Retired Chief Justice Dahiru Musdapher might appear to have a point in his criticism of government-owned media, especially Nigerian Television Authority, NTA, in adopting government line in its coverage. But whatever such criticisms also apply to the bench even on a worse scale. While judges of those days are still famously remembered for their courage and independence, today’s judges are condemned for their notorious practices and subservience to the executive, despite the so-called separation of powers. There is yet no explanation for how former appeal court president, Ayo Salami, was deliberately frustrated into retirement (while on suspension) by allowing his tenure to lapse without trying his suit, challenging his suspension. Justice Salami was thus prevented from trying the election petition of General Buhari against former president Jonathan after the 2011 election. Also,  rather than deliver judicial landmarks to protect the autonomy of states, today’s judges would rule that every federalism all over the world has its peculiarities. Such strange rulings is one major source of disunity, of which Musdapher complained.
The retired chief justice decried mediocrity which, he added, bred corruption. In the  First Republic, there were never millionaire or billionaire judges. They always retired into dignity and respect. They never attended government social function. In pursuit of the status of millionaire, judges conspire with lawyers to frustrate prosecution of the influential in society. How could we rationalise a civil servant tried and found guilty of stealing billions of naira public fund, only to be fined less than one million naira? Judges in those days lived within their salaries and never sourced the cost of their mother’s medical bill with a purported loan from a lawyer, appearing in their courts. In the past, judges  retired as and when due. But these days, judges perjure to reduce their age to enable them continue in service. Instead  of being tried for their crime, the system merely retired them. Justice Musdapher should have condemned such criminals on the bench.
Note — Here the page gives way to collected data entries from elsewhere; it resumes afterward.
(** * query/mutation.go: the write-path preprocessing of a mutation

    A shallow embedding of [src/query/mutation.go] (package [query]):
    [ApplyMutations], [expandEdges], [verifyUid], [AssignUids] and
    [ToInternal], followed by the properties the specification states about
    them.

    Conventions.
    - [uint64] values are integers of [Z]; the one arithmetic operation of
      the file that can leave the range, [+], is written with its wrap-around
      ([wrap64]).
    - [[]byte] and [string] are both [string]: the conversions
      [string(b)] and [[]byte(s)] of the source are the identity here.
    - A Go function returning [(v, err)] with [v] meaningful next to a
      non-nil [err] is a pair [(v, option error)]; where [v] is ignored on
      error it is a sum [A + error].
    - Calls that leave the process (storage reads, the lease authority, the
      commit protocol) are recorded in a trace, see [Eff]. Tracing
      ([tr.LazyPrintf]) has no effect on any result and is left out. *)

From Stdlib Require Import ZArith Lia Ascii String.
From stdpp Require Import gmap strings list fin_maps.

Local Open Scope Z_scope.

(** ** Machine integers *)

Definition uint64_modulus : Z := 2 ^ 64.

Definition is_uint64 (z : Z) : Prop := 0 <= z < uint64_modulus.

(** Go's [+] on [uint64]. *)
Definition wrap64 (z : Z) : Z := z mod uint64_modulus.

(** ** Package [x] *)

(** [x.Star], the wildcard marker. Package [x] is outside [src/]; the
    source spells the marker in its comments and messages ("S * *",
    "* P *"). *)
Definition Star : string := "*".

(** ** Errors

    One constructor per place where [mutation.go] builds an error, plus the
    two wrappers of package [x] and the errors that come back from
    collaborators. *)
Inductive error : Type :=
| ErrExpandEdgeDisabled              (* ApplyMutations: "Expand edge (--expand_edge) is set to false. ..." *)
| ErrValueMatrix (entity : Z)        (* expandEdges: "Expected only one list in value matrix ..." *)
| ErrUidAboveLease (uid lease : Z)   (* verifyUid: "Uid: [%d] cannot be greater than lease: [%d]" *)
| ErrPredicateDeletion               (* ToInternal: "Predicate deletion should be called via alter." *)
| ErrWrap (e : error)                (* x.Wrap(err) *)
| ErrWrapf (e : error) (msg : string) (* x.Wrapf(err, msg) *)
| ErrExternal (msg : string).        (* an error produced outside this file *)

(** ** Package [protos]

    The message types are declared outside [src/]; the records below carry
    the fields [mutation.go] reads or writes, and for [DirectedEdge] and
    [NQuad] the remaining fields of the message as well, since the code
    copies whole structs. *)

Record Facet : Type := mkFacet {
  Facet_Key : string;
  Facet_Value : string
}.

(** [protos.DirectedEdge_Op]: a protobuf enum, so a value outside the two
    declared ones can be stored in the field. *)
Inductive DirectedEdge_Op : Type :=
| DirectedEdge_SET
| DirectedEdge_DEL
| DirectedEdge_Op_undeclared (n : Z).

Record DirectedEdge : Type := mkDirectedEdge {
  Entity : Z;
  Attr : string;
  Value : string;
  ValueType : Z;
  ValueId : Z;
  Label : string;
  Lang : string;
  Op : DirectedEdge_Op;
  EdgeFacets : list Facet
}.

(** [protos.Value], the oneof carried by [NQuad.ObjectValue]. Only the
    default-value variant is inspected by this file. *)
Inductive ObjValue : Type :=
| Value_DefaultVal (s : string)
| Value_StrVal (s : string)
| Value_IntVal (i : Z)
| Value_BoolVal (b : bool)
| Value_BytesVal (b : string).

(** [GetDefaultVal] on a [*protos.Value]: the generated getter, nil-safe. *)
Definition GetDefaultVal (v : option ObjValue) : string :=
  match v with
  | Some (Value_DefaultVal s) => s
  | _ => ""
  end.

Record NQuad : Type := mkNQuad {
  Subject : string;
  Predicate : string;
  ObjectId : string;
  ObjectValue : option ObjValue;
  NQuad_Label : string;
  ObjectType : Z;
  NQuad_Lang : string;
  Facets : list Facet
}.

Record TaskValue : Type := mkTaskValue { Val : string }.

Record ValueList : Type := mkValueList { Values : list TaskValue }.

Record Mutations : Type := mkMutations {
  Edges : list DirectedEdge;
  StartTs : Z
}.

Record AssignedIds : Type := mkAssignedIds {
  StartId : Z;
  EndId : Z
}.

(** [gql.Mutation]; [Set] is reserved in Rocq, hence the prefix. *)
Record Mutation : Type := mkMutation {
  Mutation_Set : list NQuad;
  Mutation_Del : list NQuad
}.

#[global] Instance Facet_eq_dec : EqDecision Facet.
Proof. solve_decision. Defined.
#[global] Instance DirectedEdge_Op_eq_dec : EqDecision DirectedEdge_Op.
Proof. solve_decision. Defined.
#[global] Instance DirectedEdge_eq_dec : EqDecision DirectedEdge.
Proof. solve_decision. Defined.
#[global] Instance error_eq_dec : EqDecision error.
Proof. solve_decision. Defined.

(** ** Collaborators

    Everything [mutation.go] calls and does not define: the other packages
    of the repository, the rest of package [query], and the order in which
    the Go runtime enumerates a map. *)
Class Env : Type := mkEnv {
  (** [protos.TxnContext] *)
  TxnContext : Type;
  (** [worker.Config.ExpandEdge] *)
  Config_ExpandEdge : bool;
  (** [worker.MaxLeaseId()] *)
  MaxLeaseId : Z;
  (** [worker.MutateOverNetwork(ctx, m)] *)
  MutateOverNetwork : Mutations -> option TxnContext * option error;
  (** [worker.AssignUidsOverNetwork(ctx, num)], by [num.Val] *)
  AssignUidsOverNetwork : Z -> AssignedIds + error;
  (** [getNodePredicates(ctx, sg)] of package [query], by the single
      element of [sg.DestUIDs] and by [sg.ReadTs] *)
  getNodePredicates : Z -> Z -> list ValueList + error;
  (** [schema.State().IsReversed(pred)] *)
  IsReversed : string -> bool;
  (** [posting.Get(x.DataKey(pred, entity)).Uids(ListOptions{ReadTs})],
      by [pred], [entity] and [ReadTs]; the result is [list.Uids] *)
  posting_Uids : string -> Z -> Z -> list Z + error;
  (** [gql.ParseUid(s)] *)
  ParseUid : string -> Z * option error;
  (** [facets.SortAndValidate(fs)]: sorts [fs] in place, so the slice
      after the call is part of the result *)
  SortAndValidate : list Facet -> list Facet * option error;
  (** [ToEdgeUsing(newUids)] on a [*gql.NQuad] *)
  ToEdgeUsing : NQuad -> gmap string Z -> DirectedEdge + error;
  (** the order in which [for k := range m] visits the keys of [m] *)
  rangeKeys : gmap string Z -> list string
}.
Former President Jonathan’s wife, Patience, is daring a legal combat with the EFCC over a huge some of millions of dollars, which some accused facing trial in a law court, claimed to have been paid into their (companies’?) account. The incident has attracted public interest. This is an issue that should be handled very very ‘’softly.’’ Patience should be reminded that even a serving First Lady has no  immunity against interrogation, detendtion or prosecution by the EFCC. Whether allegations against Jonathan for his handling of public funds while in office are true or not, at least, the man is comporting himself with self-respect. He is not having any showdown with the government or any statutory agency. That is how to have understanding of the public.